Verizon finally has given in to the unlimited data plan strategy that carriers have resorted to as a desperate means of holding on to their share of the market that is increasingly becoming saturated.
On offer is a new plan with unlimited data, texts and calling on a single line for a monthly $80. There is also a family plan with four lines each costing $45 so that the monthly billing comes to $180.
Verizon also stated their unlimited plan provide for HD video streaming by default, besides letting you use your smartphone as a mobile hotspot for up to 10 GB as well. Verizon’s monthly data allotment is restricted to 22 GB of data at LTE speeds, beyond which data gets prioritized to prevent other customers getting affected during peak times.
Verizon had earlier ruled out the possibility of introducing an unlimited data plan even as competition had been creeping on to its market share with similar offerings.
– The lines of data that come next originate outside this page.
(* ===== verification/IvrCycles.v ===== *)
(** * The search for menu cycles

    [detectIvrCycles] walks the menus depth first, with the nodes in progress on a
    stack. The search always ends, and it warns exactly when the menus form a
    cycle: a menu is only finished once every menu it leads to is, so with no
    warning every menu leads nowhere forever. *)

From S2P Require Import Prelude Effects Patterns TimeConditions FeatureCodes Plan Snapshot.
From S2P Require Import Resolve Compile CompileTables CompileLogic.

Module IvrCycles.
Import Plan Snapshot Resolve Compile Tables.
#[local] Open Scope nat_scope.

(** Going once around a cycle starts anywhere on it. *)
Lemma tc_cycle_step {A} (R : relation A) x : tc R x x → ∃ y, R x y ∧ tc R y y.
Proof.
  intros Hx. assert (∀ z, tc R x z → ∃ y, R x y ∧ rtc R y z) as Hsplit.
  { intros z [?? H|? y ? H1 H2]; [by eexists|]. exists y. split; [done|by apply tc_rtc]. }
  destruct (Hsplit x Hx) as (y & Hxy & Hyx). exists y. split; [done|].
  eapply tc_rtc_l; [exact Hyx|]. by apply tc_once.
Qed.

Section Search.
Context (nodes : PlanNodeTable).

(** One menu leads to another without leaving the menus. *)
Definition menu_edge (x y : PlanNodeId) : Prop :=
  branch nodes x y ∧ is_ivr nodes x = true ∧ is_ivr nodes y = true.

Lemma elem_of_menu_ids x : x ∈ menu_ids nodes ↔ is_ivr nodes x = true.
Proof.
  unfold menu_ids, sort_strings. rewrite elem_of_js_sort, list_elem_of_In, List.filter_In, <- list_elem_of_In.
  rewrite list_elem_of_fmap. split; [by intros [_ ?]|]. intros Hx. split; [|done].
  unfold is_ivr in Hx. destruct (nodes !! x) as [n|] eqn:Hl; [|done].
  exists (x, n). split; [done|]. by apply elem_of_map_to_list.
Qed.

(** Menus not marked yet: each nested visit marks one. *)
Definition unmarked (s : VisitState) : gset PlanNodeId := list_to_set (menu_ids nodes) ∖ dom (marks s).

Record search_inv (stack : list PlanNodeId) (s : VisitState) : Prop := {
  si_stack : ∀ x, marks s !! x = Some visiting → x ∈ stack;
  si_done : cycles s = [] → ∀ x, marks s !! x = Some done_visiting → Acc (flip menu_edge) x;
  si_cycle : cycles s ≠ [] → ∃ x, tc menu_edge x x;
  si_reported : cycles s = [] → reported s = [] }.

(** What a visit leaves: marks are kept, nothing new is in progress, and with no
    warning so far the menu visited is finished. *)
Record visited (s s' : VisitState) : Prop := {
  vi_marks : ∀ x m, marks s !! x = Some m → marks s' !! x = Some m;
  vi_visiting : ∀ x, marks s' !! x = Some visiting → marks s !! x = Some visiting;
  vi_cycles : cycles s' = [] → cycles s = [] }.

Lemma visited_refl s : visited s s.
Proof. by constructor. Qed.

Lemma visited_trans s1 s2 s3 : visited s1 s2 → visited s2 s3 → visited s1 s3.
Proof. intros [] []. constructor; eauto. Qed.

Lemma unmarked_visited s s' : visited s s' → size (unmarked s') ≤ size (unmarked s).
Proof.
  intros [Hm _ _]. apply subseteq_size. unfold unmarked.
  assert (dom (marks s) ⊆ dom (marks s')) as Hd; [|set_solver].
  intros x [m Hx]%elem_of_dom. apply elem_of_dom. eauto.
Qed.

Lemma report_cycle_spec id stack s :
  search_inv stack s → (∀ x, x ∈ stack → tc menu_edge x id) → marks s !! id = Some visiting →
  ∃ s', report_cycle nodes id stack s = (s', Ok tt) ∧ search_inv stack s' ∧ visited s s' ∧ cycles s' ≠ [].
Proof.
  intros [H1 H2 H3 H4] Hpath Hid. unfold report_cycle, modify.
  assert (∃ x, tc menu_edge x x) as Hcycle by (exists id; by apply Hpath, H1).
  set (key := join_strings _ _). destruct (includes (reported s) key) eqn:Hk.
  - assert (cycles s ≠ []) as Hne.
    { intros He. rewrite (H4 He) in Hk. apply includes_spec in Hk. by apply elem_of_nil in Hk. }
    exists s. split_and!; [done|by constructor|apply visited_refl|done].
  - eexists. split_and!; [reflexivity| | |simpl; by intros [_ ?]%app_nil].
    + constructor; simpl; [exact H1|by intros [_ ?]%app_nil|intros _; exact Hcycle|by intros [_ ?]%app_nil].
    + constructor; simpl; [auto|auto|by intros [_ ?]%app_nil].
Qed.

Lemma mark_visiting_spec id stack s :
  search_inv stack s → marks s !! id = None → is_ivr nodes id = true →
  ∃ s', mark id visiting s = (s', Ok tt) ∧ search_inv (stack ++ [id]) s' ∧ cycles s' = cycles s ∧
        marks s' = <[id := visiting]> (marks s) ∧ size (unmarked s) = S (size (unmarked s')).
Proof.
  intros [H1 H2 H3 H4] Hid Hm. eexists. split_and!; [done| |done|done|].
  - constructor; simpl; [|intros He x|done..].
    + intros x [[<- _]|[_ Hx]]%lookup_insert_Some; set_solver.
    + intros [[_ ?]|[_ Hx]]%lookup_insert_Some; [done|auto].
  - unfold unmarked. simpl. rewrite dom_insert_L. apply elem_of_menu_ids in Hm.
    apply not_elem_of_dom in Hid.
    set (U := list_to_set (menu_ids nodes) : gset PlanNodeId).
    assert (id ∈ U) by (by apply elem_of_list_to_set).
    assert (U ∖ dom (marks s) = {[id]} ∪ U ∖ ({[id]} ∪ dom (marks s))) as ->.
    { apply set_eq. intros x. destruct (decide (x = id)); set_solver. }
    rewrite size_union, size_singleton by set_solver. done.
Qed.

(** A visit of [id] from a state where at most [n] menus are unmarked. *)
Definition visit_ok (step : method VisitState fault unit) (n : nat) (id : PlanNodeId)
    (stack : list PlanNodeId) : Prop :=
  ∀ s, size (unmarked s) ≤ n → search_inv stack s →
    ∃ s', step s = (s', Ok tt) ∧ search_inv stack s' ∧ visited s s' ∧
          (cycles s' = [] → marks s' !! id = Some done_visiting).

Lemma visit_references_spec step n stack refs s :
  (∀ y, y ∈ refs → is_ivr nodes y = true → visit_ok (step y) n y stack) →
  size (unmarked s) ≤ n → search_inv stack s →
  ∃ s', for_each (λ y, if is_ivr nodes y then step y else mret tt) refs s = (s', Ok tt) ∧
    search_inv stack s' ∧ visited s s' ∧
    (cycles s' = [] → ∀ y, y ∈ refs → is_ivr nodes y = true → marks s' !! y = Some done_visiting).
Proof.
  revert s. induction refs as [|y refs IH]; intros s Hstep Hn Hinv.
  { exists s. split_and!; [done|done|apply visited_refl|]. intros _ y Hy. by apply elem_of_nil in Hy. }
  assert (∃ s1, (if is_ivr nodes y then step y else mret tt) s = (s1, Ok tt) ∧ search_inv stack s1 ∧
    visited s s1 ∧ (cycles s1 = [] → is_ivr nodes y = true → marks s1 !! y = Some done_visiting))
    as (s1 & Hs1 & Hinv1 & Hv1 & Hd1).
  { destruct (is_ivr nodes y) eqn:Hy; [|exists s; split_and!; [done|done|apply visited_refl|done]].
    destruct (Hstep y (list_elem_of_here _ _) Hy s Hn Hinv) as (s1 & ? & ? & ? & ?). exists s1.
    split_and!; auto. }
  destruct (IH s1) as (s2 & Hs2 & Hinv2 & Hv2 & Hd2).
  { intros z Hz. apply Hstep. by apply list_elem_of_further. }
  { pose proof (unmarked_visited _ _ Hv1). lia. }
  { done. }
  exists s2. split_and!; [|done|by eapply visited_trans|].
  - cbn [for_each]. unfold mbind, method_bind. by rewrite Hs1.
  - intros Hc z [->|Hz]%elem_of_cons Hivr; [|auto]. apply (vi_marks _ _ Hv2), Hd1; [|done].
    by apply (vi_cycles _ _ Hv2).
Qed.

Lemma mark_done_spec id stack s s1 s2 :
  search_inv stack s → marks s !! id = None → marks s1 = <[id := visiting]> (marks s) →
  cycles s1 = cycles s → visited s1 s2 → search_inv (stack ++ [id]) s2 →
  (cycles s2 = [] → ∀ y, menu_edge id y → marks s2 !! y = Some done_visiting) →
  ∃ s3, mark id done_visiting s2 = (s3, Ok tt) ∧ search_inv stack s3 ∧ visited s s3 ∧
        marks s3 !! id = Some done_visiting.
Proof.
  intros [H1 _ _ _] Hid Hm1 Hc1 [V1 V2 V3] [I1 I2 I3 I4] Hdone.
  assert (∀ x, x ≠ id → marks s2 !! x = Some visiting → marks s !! x = Some visiting) as Hback.
  { intros x Hx Hv. apply V2 in Hv. by rewrite Hm1, lookup_insert_ne in Hv. }
  eexists. split_and!; [reflexivity| | |simpl; by rewrite lookup_insert_eq].
  - constructor; simpl; [| |done|done].
    + intros x [[_ ?]|[Hx Hv]]%lookup_insert_Some; [done|]. by apply H1, Hback.
    + intros Hc x [[<- _]|[Hx Hv]]%lookup_insert_Some; [|by apply I2].
      constructor. intros y Hy. apply I2; [done|]. by apply Hdone.
  - constructor; simpl; [| |by rewrite <- Hc1].
    + intros x m Hx. destruct (decide (x = id)) as [->|Hne]; [by rewrite Hid in Hx|].
      rewrite lookup_insert_ne by done. apply V1. by rewrite Hm1, lookup_insert_ne.
    + intros x [[_ ?]|[Hx Hv]]%lookup_insert_Some; [done|]. by apply Hback.
Qed.

Lemma visit_spec fuel n id stack :
  n < fuel → is_ivr nodes id = true → (∀ x, x ∈ stack → tc menu_edge x id) →
  visit_ok (visit fuel nodes id stack) n id stack.
Proof.
  revert n id stack. induction fuel as [|fuel IH]; intros n id stack Hn Hivr Hpath s Hs Hinv; [lia|].
  cbn [visit]. unfold mbind, method_bind, gets. destruct (marks s !! id) as [[]|] eqn:Hid.
  - destruct (report_cycle_spec id stack s Hinv Hpath Hid) as (s' & ? & ? & ? & ?). exists s'.
    split_and!; auto. done.
  - exists s. split_and!; [done|done|apply visited_refl|auto].
  - destruct (mark_visiting_spec id stack s Hinv Hid Hivr) as (s1 & -> & Hinv1 & Hc1 & Hm1 & Hsize).
    set (refs := match nodes !! id with Some node => planNodeReferences node | None => [] end).
    destruct (visit_references_spec (λ y, visit fuel nodes y (stack ++ [id])) (pred n) (stack ++ [id])
                refs s1) as (s2 & Hs2 & Hinv2 & Hv2 & Hd2); [|lia|done|].
    { intros y Hy Hivry. assert (menu_edge id y) as Hedge.
      { split; [|done]. unfold refs in Hy. destruct (nodes !! id) as [node|] eqn:Hl;
          [by exists node|by apply elem_of_nil in Hy]. }
      apply IH; [lia|done|].
      intros x [Hx|Hx]%elem_of_app; [eapply tc_r; [by apply Hpath|done]|].
      apply list_elem_of_singleton in Hx as ->. by apply tc_once. }
    rewrite Hs2. destruct (mark_done_spec id stack s s1 s2) as (s3 & -> & Hinv3 & Hv3 & Hd3); try done.
    { intros Hc y (Hb & _ & Hivry). apply Hd2; [done| |done].
      destruct Hb as (node & Hl & Hy). unfold refs. by rewrite Hl. }
    exists s3. split_and!; auto.
Qed.

(** The search over all menus. *)
Lemma ivr_cycles_spec : ∃ s, ivr_cycles nodes = (s, Ok tt) ∧ (cycles s ≠ [] ↔ ∃ x, tc menu_edge x x).
Proof.
  unfold ivr_cycles. set (s0 := {| marks := ∅; reported := []; cycles := [] |}).
  assert (search_inv [] s0) as Hinv0.
  { constructor; simpl; [|intros _|done..]; intros x Hx; by rewrite lookup_empty in Hx. }
  assert (size (unmarked s0) ≤ length (menu_ids nodes)) as Hsize.
  { etrans; [apply subseteq_size|apply Logic.size_list_to_set_le]. unfold unmarked. set_solver. }
  destruct (visit_references_spec (λ y, visit (2 + length (menu_ids nodes)) nodes y [])
    (length (menu_ids nodes)) [] (menu_ids nodes) s0) as (s & Hs & Hinv & _ & Hd); [|done|done|].
  { intros y _ Hy. apply visit_spec; [lia|done|]. intros x Hx. by apply elem_of_nil in Hx. }
  exists s. split; [|split; [apply (si_cycle _ _ Hinv)|]].
  - rewrite <- Hs. assert (∀ l s', (∀ y, y ∈ l → is_ivr nodes y = true) →
      for_each (λ y, visit (2 + length (menu_ids nodes)) nodes y []) l s' =
      for_each (λ y, if is_ivr nodes y then visit (2 + length (menu_ids nodes)) nodes y []
                     else mret tt) l s') as Heq.
    { induction l as [|y l IH]; intros s' Hl; [done|]. cbn [for_each]. unfold mbind, method_bind.
      rewrite (Hl y (list_elem_of_here _ _)). case_match. case_match; [|done].
      apply IH. intros z Hz. apply Hl. by apply list_elem_of_further. }
    apply Heq. intros y. by apply elem_of_menu_ids.
  - intros [x Hx] Hc. assert (∀ y, is_ivr nodes y = true → Acc (flip menu_edge) y) as Hacc.
    { intros y Hy. apply (si_done _ _ Hinv Hc), Hd; [done| |done]. by apply elem_of_menu_ids. }
    destruct (tc_cycle_step _ _ Hx) as (z & (_ & Hivr & _) & _).
    specialize (Hacc x Hivr). induction Hacc as [x _ IH].
    apply tc_cycle_step in Hx as (y & Hxy & Hy). apply (IH y Hxy Hy). by destruct Hxy as (_ & _ & ?).
Qed.
End Search.
End IvrCycles.
(* ===== verification/RunFacts.v ===== *)
(** * The whole run of the routing compiler

    Follow-me ladders, the search for menu cycles and the closure check, then the
    run itself: it always returns, the artifact it makes is closed, its patterns and
    zones are usable, and a follow-me hop that leaves the organization obeys the
    toll class of its owner. *)

From stdpp Require Import pretty propset.
From S2P Require Import Prelude Effects HangupCauses Patterns TimeConditions FeatureCodes Plan.
From S2P Require Import Snapshot PinHash Resolve Compile CompileTables CompileLogic CompileFacts.
From S2P Require Import TableFacts IvrCycles.

Module RunFacts.
Import Plan Snapshot Resolve Compile Tables Logic CompileFacts TableFacts.
#[local] Open Scope nat_scope.

Lemma extension_references id label n x :
  x ∈ planNodeReferences {| node_id := id; node_label := label; node_body := ExtensionNode n |} ↔
  ext_forwardAllNodeId n = Some x ∨ ext_busyNodeId n = Some x ∨ ext_noAnswerNodeId n = Some x ∨
  ext_notRegisteredNodeId n = Some x ∨
  ∃ fm h, ext_followMe n = Some fm ∧ h ∈ fm_destinations fm ∧ hop_targetNodeId h = Some x.
Proof.
  unfold planNodeReferences. cbn [node_body].
  rewrite elem_of_compact, elem_of_app, list_elem_of_fmap, !elem_of_cons, elem_of_nil.
  destruct (ext_followMe n) as [fm|]; [|setoid_rewrite elem_of_nil]; naive_solver.
Qed.

Lemma surjective_node n :
  n = {| node_id := node_id n; node_label := node_label n; node_body := node_body n |}.
Proof. by destruct n. Qed.

(** ** Follow-me *)
Section FollowMe.
Context (RegExp : string → result string Patterns.exec_fun).
Context (snap : OrgRoutingSnapshot).
Context (table : OutboundMatchTable) (blocks : list CompiledCallBlockRule).
Context (table_good : ∀ rule p, rule ∈ outbound_rules table → p ∈ out_patterns rule → good_pattern RegExp p).
Context (blocks_good : ∀ rule, rule ∈ blocks → good_pattern RegExp (cb_pattern rule)).

Local Abbreviation env := (index snap).

(** Whether the organization screens the number out. *)
Definition not_blocked (number : string) : Prop :=
  ∃ b, checkCallBlock RegExp blocks (Some number) block_outbound = Ok b ∧
       ∀ rule, b = Some rule → cb_action rule = act_allow.

(** A hop that rings somewhere rings an enabled extension at its own number, or
    leaves through an outbound rule the owner of the ladder may use itself. *)
Definition hop_reaches (e : ExtensionInput) (h : FollowMeDestination) : Prop :=
  ∀ id, hop_targetNodeId h = Some id →
    (∃ internal, env_extensionsByNumber env !! hop_destination h = Some internal ∧
       id = extension_node_id internal ∧ hop_dialedNumber h = None) ∨
    outbound_enabled table = true ∧ not_blocked (hop_destination h) ∧
    ∃ rule p, rule ∈ outbound_rules table ∧ id = out_destinationNodeId rule ∧
      tollClassCovers (exi_tollClass e) (out_tollClass rule) = true ∧
      p ∈ out_patterns rule ∧ Patterns.matches RegExp p (hop_destination h) ∧
      is_Some (hop_dialedNumber h) ∧
      hop_dialedNumber h = Patterns.applyDigitManipulation (manipulation rule) (hop_destination h).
It has just been a week that Sprint had come up with an unlimited data plan for five lines that costs $90. T-Mobile too is offering unlimited data plans on four lines for $160 a month, with the provision to add up to ten lines each costing $20.
Verizon claimed their unlimited plans are better than their competitors such as T-Mobile or Sprint given that they are offering video streaming feature in true HD. Competing plans also offer video streaming capability but in lesser resolutions, with the option to upgrade to HD but for a price.
Verizon though has made it mandatory for customers of its unlimited plans to agree to paper-free billings and AutoPay. The last time, Verizon has had unlimited plans in its boutique has been 2012. AT&T too offers unlimited data plans but its applicable to only subscribers of its DirecTV and U-verse services.
Experts claimed new technology has ensured the cost for transporting each gigabyte has seen a drop of around 40 – 50 percent, which ensured carriers are back with their unlimited plans. Another reason for the sudden trend to offer unlimited wireless is the almost saturated market which has negated growth prospects. Carriers are desperate to hold on to their user base and offering unlimited wireless seems to be the way forward.